Beyond the symbolism of these events, some feel that destroying ivory ensures that it’s kept out of the black market.
Some have argued that doing so is important because ivory held by the government has been known to go missing, likely because it was stolen and sold by corrupt officials. Having to keep close watch over masses of ivory from theft can be costly.
Tanzania spent $75,000 a year on guarding 12,000-some tusks. In total, the country has nearly 120,000 tons of both legal ivory from elephants that died of natural causes as well as illegal, poached, ivory that is valued at upwards of $50 million in total.
The east African country has been a particularly unsafe home for elephants. According to the African Wildlife Foundation, Tanzania has lost 60 percent of its elephants in the last five years, primarily due to poaching.
The WWF estimates that only 500,000 African elephants remain in the wild, down from at least three million. About 100,000 elephants are lost to poaching every year.
While leaders of Tanzania, Botswana, Gabon, and Chad agreed to a 10-year moratorium on the sale of ivory last year, many conservation organizations agree that destroying ivory is the only way to ensure that it will not enter into black markets.

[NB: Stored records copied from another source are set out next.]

(** Lines 59 to 92.  [limit] is a parameter the body never reads. *)
Definition search_memory (query : string) (limit : Z) : M dict :=
  init ← get_initialized;
  if negb init then
    mret [("success", VBool false);
          ("message", VStr "Memory service not initialized");
          ("results", VList [])]
  else
    try_except
      (mret [("success", VBool true);
             ("query", VStr query);
             ("results", VList []);
             ("message", VStr "Search functionality coming soon")])
      (fun e =>
         mret [("success", VBool false);
               ("message", VStr ("Search failed: " +:+ exn_str e));
               ("error", VStr (exn_str e));
               ("results", VList [])]).

(** The default of [limit]. *)
Definition search_memory_default_limit : Z := 5.

(** Lines 95 to 132. *)
Definition store_conversation (conversation_id user_message assistant_message : string)
    (metadata : option (gmap string string)) : M dict :=
  init ← get_initialized;
  if negb init then
    mret [("success", VBool false);
          ("message", VStr "Memory service not initialized")]
  else
    try_except
      (mret [("success", VBool true);
             ("conversation_id", VStr conversation_id);
             ("message", VStr "Conversation stored successfully")])
      (fun e =>
         mret [("success", VBool false);
               ("message", VStr ("Storage failed: " +:+ exn_str e));
               ("error", VStr (exn_str e))]).

(** Lines 135 to 154.  A [Path] object is always true in a condition, so
    [str(_kb_path) if _kb_path else None] is [None] only for the unset
    global. *)
Definition get_memory_status : M dict :=
  try_except
    (init ← get_initialized;
     kb ← get_kb_path;
     si ← get_sys;
     avail ← get_initialized;
     mret [("initialized", VBool init);
           ("kb_path", match kb with Some p => VStr (PurePath.str p) | None => VNone end);
           ("python_version", VStr (version si));
           ("available", VBool avail)])
    (fun e =>
       mret [("initialized", VBool false);
             ("error", VStr (exn_str e));
             ("available", VBool false)]).

(** Lines 157 to 170. *)
Definition test_connection : M dict :=
  si ← get_sys;
  mret [("success", VBool true);
        ("message", VStr "Python plugin is working!");
        ("python_version", VStr (version si));
        ("platform", VStr (platform si));
        ("executable", VStr (executable si))].

(** ** Calls across the plugin boundary *)

(** One call of a registered function ([_tauri_plugin_functions]).  A
    search call may leave [limit] out and get the default. *)
Inductive op :=
| Initialize (kb_path_str : string)
| Search (query : string) (limit : option Z)
| Store (conversation_id user_message assistant_message : string)
        (metadata : option (gmap string string))
| GetStatus
| TestConnection.

Definition call (o : op) : M dict :=
  match o with
  | Initialize s => initialize_memory s
  | Search q l => search_memory q (default search_memory_default_limit l)
  | Store c u a m => store_conversation c u a m
  | GetStatus => get_memory_status
  | TestConnection => test_connection
  end.

(** The world after a sequence of calls, whatever each one returned. *)
Fixpoint exec (ops : list op) (w : world) : world :=
  match ops with
  | [] => w
  | o :: rest => exec rest (snd (call o w))
  end.

(** What each call of a sequence returned, in order. *)
Fixpoint trace (ops : list op) (w : world) : list (op * outcome dict) :=
  match ops with
  | [] => []
  | o :: rest => (o, fst (call o w)) :: trace rest (snd (call o w))
  end.

(** States reachable from a freshly loaded module. *)
Definition reachable (w : world) : Prop :=
  exists fs si ops, w = exec ops (initial_world fs si).

(** ** Reading a result *)

(** The value under ["success"], when it is a boolean. *)
Definition success_flag (d : dict) : option bool :=
  match dict_get "success" d with
  | Some (VBool b) => Some b
  | _ => None
  end.

Definition available_flag (d : dict) : option bool :=
  match dict_get "available" d with
  | Some (VBool b) => Some b
  | _ => None
  end.

(** A call succeeded: it returned a map whose ["success"] is [True]. *)
Definition succeeded (r : outcome dict) : bool :=
  match r with
  | Return d => match success_flag d with Some true => true | _ => false end
  | Raise _ => false
  end.

(** A call failed without raising: a map whose ["success"] is [False]. *)
Definition failed (r : outcome dict) : bool :=
  match r with
  | Return d => match success_flag d with Some false => true | _ => false end
  | Raise _ => false
  end.

(** The stored path names a directory that exists: [_kb_path] is set and
    [_kb_path.is_dir()] returns [True]. *)
Definition kb_dir_exists (w : world) : bool :=
  match _kb_path (mem w) with
  | None => false
  | Some p => match fst (Path_is_dir p w) with
              | Return true => true
              | _ => false
              end
  end.

(** ** Sample worlds *)

Definition sample_sys : sysinfo :=
  mkSys "3.12.3 (main)" "linux" "/usr/bin/python3" 900.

Some have called for the markets to be flooded with ivory, a move that they believe would drive down the costs of ivory and making poaching less lucrative.
To that point, environmental journalist Karl Mathiesen wrote in the Guardian: “It might stop gangs from profiting from the trade for a few years. But when the stockpiles of cheap ivory are exhausted and ivory has become an acceptable, accessible commodity, the market will be ripe for criminal vultures and speculators to profit from an even bigger demand than exists today.”
The only way to render the ivory completely worthless, according to a non-profit organization called Burn the Ivory, is to do just that: “By destroying stockpiles, a clear message would be conveyed that elephants are worth more alive than dead.”
It is true that living elephants are worth a great deal more than their tusks. According to one recent study, one live, adult, elephant brings in about $1.6 million from tourism during the course of its life — that’s 76 times more than the price its tusks fetch on the black market.
It’s because both sides of the economic argument have weight that both the supply and demand of ivory have to be curbed to try to save elephants from being killed for their tusks.
“We have to tackle this from both ends of the trade, stopping the poaching of elephants where they exist in the wild and reducing demand for ivory in the markets presently consuming ivory,” Milliken told ThinkProgress. “To do so, demand for ivory worldwide has to be reduced to levels whereby the incentive to kill elephants to supply ivory no longer exists.”